GOAL OF THE EXERCISE
From the data below, return the exact lines starting at the line containing "(* ===== verification/TransportSock.v" and ending at the line containing "let tail base", both included, and nothing else.

LISTED RECORDS
━━━━━━━━━━━━━━━━━━━━
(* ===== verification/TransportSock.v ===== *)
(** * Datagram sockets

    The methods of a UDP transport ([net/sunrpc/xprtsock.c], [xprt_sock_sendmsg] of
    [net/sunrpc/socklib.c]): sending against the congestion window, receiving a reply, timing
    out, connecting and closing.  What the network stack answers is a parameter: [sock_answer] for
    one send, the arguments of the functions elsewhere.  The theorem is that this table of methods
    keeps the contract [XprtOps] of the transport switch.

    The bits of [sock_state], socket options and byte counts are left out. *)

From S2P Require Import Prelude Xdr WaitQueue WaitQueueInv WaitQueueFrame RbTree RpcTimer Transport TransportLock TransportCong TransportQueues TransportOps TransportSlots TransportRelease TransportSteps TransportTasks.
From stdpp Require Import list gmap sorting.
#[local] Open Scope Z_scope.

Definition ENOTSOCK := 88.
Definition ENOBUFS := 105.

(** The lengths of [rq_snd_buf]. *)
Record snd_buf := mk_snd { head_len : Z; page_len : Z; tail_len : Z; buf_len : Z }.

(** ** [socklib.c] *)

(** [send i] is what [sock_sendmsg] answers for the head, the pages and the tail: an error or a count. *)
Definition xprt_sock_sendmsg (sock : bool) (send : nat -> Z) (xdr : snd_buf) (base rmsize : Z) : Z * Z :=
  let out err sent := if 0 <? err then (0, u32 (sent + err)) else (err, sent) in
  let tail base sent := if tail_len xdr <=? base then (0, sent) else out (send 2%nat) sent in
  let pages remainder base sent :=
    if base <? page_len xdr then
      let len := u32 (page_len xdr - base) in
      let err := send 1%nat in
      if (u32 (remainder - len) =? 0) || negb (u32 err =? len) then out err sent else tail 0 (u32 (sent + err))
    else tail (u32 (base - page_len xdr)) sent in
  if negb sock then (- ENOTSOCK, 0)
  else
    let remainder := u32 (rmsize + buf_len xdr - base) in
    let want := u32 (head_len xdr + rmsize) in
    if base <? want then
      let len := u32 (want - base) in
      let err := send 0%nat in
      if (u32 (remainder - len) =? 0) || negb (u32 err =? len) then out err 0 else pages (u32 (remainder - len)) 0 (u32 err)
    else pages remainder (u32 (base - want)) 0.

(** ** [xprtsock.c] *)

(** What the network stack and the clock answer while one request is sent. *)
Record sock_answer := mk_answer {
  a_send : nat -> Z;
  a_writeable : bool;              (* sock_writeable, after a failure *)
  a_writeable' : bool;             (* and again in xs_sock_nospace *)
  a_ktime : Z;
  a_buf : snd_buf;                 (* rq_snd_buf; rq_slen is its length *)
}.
━━━━━━━━━━━━━━━━━━━━
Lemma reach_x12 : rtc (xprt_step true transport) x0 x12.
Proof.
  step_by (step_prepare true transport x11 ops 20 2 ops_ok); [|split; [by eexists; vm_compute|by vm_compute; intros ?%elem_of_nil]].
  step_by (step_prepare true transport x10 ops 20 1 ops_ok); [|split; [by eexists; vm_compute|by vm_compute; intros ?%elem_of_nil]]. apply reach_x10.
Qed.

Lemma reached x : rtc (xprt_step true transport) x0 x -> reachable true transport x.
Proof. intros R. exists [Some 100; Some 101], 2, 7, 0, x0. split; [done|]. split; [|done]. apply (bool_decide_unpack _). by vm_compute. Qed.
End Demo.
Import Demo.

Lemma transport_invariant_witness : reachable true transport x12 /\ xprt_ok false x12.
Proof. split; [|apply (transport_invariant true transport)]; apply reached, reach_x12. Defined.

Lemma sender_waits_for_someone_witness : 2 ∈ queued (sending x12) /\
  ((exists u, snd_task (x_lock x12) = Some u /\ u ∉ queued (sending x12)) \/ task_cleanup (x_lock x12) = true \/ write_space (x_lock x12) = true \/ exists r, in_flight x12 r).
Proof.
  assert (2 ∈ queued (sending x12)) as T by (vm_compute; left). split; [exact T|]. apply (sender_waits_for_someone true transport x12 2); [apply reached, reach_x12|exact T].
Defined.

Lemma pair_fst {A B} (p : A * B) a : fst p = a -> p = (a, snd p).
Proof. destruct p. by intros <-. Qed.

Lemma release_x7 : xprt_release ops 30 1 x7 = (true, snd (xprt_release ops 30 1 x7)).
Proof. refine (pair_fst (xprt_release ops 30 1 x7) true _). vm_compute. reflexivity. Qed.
━━━━━━━━━━━━━━━━━━━━
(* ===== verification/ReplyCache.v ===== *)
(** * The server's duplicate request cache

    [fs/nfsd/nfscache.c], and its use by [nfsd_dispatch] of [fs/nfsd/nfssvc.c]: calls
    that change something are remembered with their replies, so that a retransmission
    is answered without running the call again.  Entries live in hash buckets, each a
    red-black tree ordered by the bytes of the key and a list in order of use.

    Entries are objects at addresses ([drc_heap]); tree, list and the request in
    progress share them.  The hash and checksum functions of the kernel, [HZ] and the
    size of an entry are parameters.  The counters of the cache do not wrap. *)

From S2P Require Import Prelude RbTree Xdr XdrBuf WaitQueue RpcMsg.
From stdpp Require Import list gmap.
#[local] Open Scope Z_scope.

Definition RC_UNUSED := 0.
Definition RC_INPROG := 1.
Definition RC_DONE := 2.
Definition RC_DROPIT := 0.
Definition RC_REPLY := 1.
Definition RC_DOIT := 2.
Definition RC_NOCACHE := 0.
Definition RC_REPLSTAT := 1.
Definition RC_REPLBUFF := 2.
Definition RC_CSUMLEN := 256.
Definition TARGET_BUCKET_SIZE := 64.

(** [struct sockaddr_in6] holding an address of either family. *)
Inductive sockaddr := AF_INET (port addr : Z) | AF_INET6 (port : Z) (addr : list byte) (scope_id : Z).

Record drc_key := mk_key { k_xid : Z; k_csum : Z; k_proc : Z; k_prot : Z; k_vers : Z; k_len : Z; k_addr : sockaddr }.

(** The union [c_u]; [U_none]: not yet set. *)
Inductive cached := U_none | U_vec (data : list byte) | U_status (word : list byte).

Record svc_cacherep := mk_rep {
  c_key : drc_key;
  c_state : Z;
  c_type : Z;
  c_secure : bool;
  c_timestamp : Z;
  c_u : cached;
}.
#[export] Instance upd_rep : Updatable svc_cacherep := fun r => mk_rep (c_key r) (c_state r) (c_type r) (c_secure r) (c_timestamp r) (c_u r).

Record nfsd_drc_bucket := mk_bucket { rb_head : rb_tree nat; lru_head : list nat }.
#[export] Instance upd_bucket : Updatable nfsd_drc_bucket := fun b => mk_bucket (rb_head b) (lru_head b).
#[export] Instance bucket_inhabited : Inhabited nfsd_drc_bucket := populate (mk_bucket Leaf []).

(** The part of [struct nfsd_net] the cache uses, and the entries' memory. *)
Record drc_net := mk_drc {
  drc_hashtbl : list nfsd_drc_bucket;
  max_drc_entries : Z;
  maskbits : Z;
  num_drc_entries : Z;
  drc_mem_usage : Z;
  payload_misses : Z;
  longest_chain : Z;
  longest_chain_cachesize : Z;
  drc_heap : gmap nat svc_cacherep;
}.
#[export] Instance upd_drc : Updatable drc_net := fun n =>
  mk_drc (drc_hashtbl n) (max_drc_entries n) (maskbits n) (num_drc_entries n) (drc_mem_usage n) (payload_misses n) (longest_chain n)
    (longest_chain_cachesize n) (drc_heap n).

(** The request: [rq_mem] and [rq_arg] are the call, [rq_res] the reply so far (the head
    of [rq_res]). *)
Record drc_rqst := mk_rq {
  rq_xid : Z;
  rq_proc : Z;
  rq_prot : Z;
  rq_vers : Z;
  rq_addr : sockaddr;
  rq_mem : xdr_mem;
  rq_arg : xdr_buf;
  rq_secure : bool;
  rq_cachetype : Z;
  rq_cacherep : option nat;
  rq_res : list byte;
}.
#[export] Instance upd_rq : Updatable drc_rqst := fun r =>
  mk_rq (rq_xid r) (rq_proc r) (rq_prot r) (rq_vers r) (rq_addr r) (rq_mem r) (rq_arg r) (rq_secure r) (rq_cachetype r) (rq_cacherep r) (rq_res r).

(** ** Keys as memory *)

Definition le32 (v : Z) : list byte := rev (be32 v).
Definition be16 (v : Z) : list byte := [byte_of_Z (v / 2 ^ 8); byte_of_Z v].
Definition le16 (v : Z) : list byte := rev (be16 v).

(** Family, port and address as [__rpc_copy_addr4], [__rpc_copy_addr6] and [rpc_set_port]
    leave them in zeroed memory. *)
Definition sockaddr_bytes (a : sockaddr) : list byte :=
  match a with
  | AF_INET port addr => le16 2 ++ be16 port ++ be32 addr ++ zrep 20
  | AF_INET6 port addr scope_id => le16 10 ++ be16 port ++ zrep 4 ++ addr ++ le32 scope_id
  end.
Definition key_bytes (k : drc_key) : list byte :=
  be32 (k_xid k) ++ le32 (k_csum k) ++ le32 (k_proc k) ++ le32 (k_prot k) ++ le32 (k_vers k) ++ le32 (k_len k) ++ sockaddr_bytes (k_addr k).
━━━━━━━━━━━━━━━━━━━━
EXERCISE OUTPUT
(* ===== verification/TransportSock.v ===== *)
(** * Datagram sockets

    The methods of a UDP transport ([net/sunrpc/xprtsock.c], [xprt_sock_sendmsg] of
    [net/sunrpc/socklib.c]): sending against the congestion window, receiving a reply, timing
    out, connecting and closing.  What the network stack answers is a parameter: [sock_answer] for
    one send, the arguments of the functions elsewhere.  The theorem is that this table of methods
    keeps the contract [XprtOps] of the transport switch.

    The bits of [sock_state], socket options and byte counts are left out. *)

From S2P Require Import Prelude Xdr WaitQueue WaitQueueInv WaitQueueFrame RbTree RpcTimer Transport TransportLock TransportCong TransportQueues TransportOps TransportSlots TransportRelease TransportSteps TransportTasks.
From stdpp Require Import list gmap sorting.
#[local] Open Scope Z_scope.

Definition ENOTSOCK := 88.
Definition ENOBUFS := 105.

(** The lengths of [rq_snd_buf]. *)
Record snd_buf := mk_snd { head_len : Z; page_len : Z; tail_len : Z; buf_len : Z }.

(** ** [socklib.c] *)

(** [send i] is what [sock_sendmsg] answers for the head, the pages and the tail: an error or a count. *)
Definition xprt_sock_sendmsg (sock : bool) (send : nat -> Z) (xdr : snd_buf) (base rmsize : Z) : Z * Z :=
  let out err sent := if 0 <? err then (0, u32 (sent + err)) else (err, sent) in
  let tail base sent := if tail_len xdr <=? base then (0, sent) else out (send 2%nat) sent in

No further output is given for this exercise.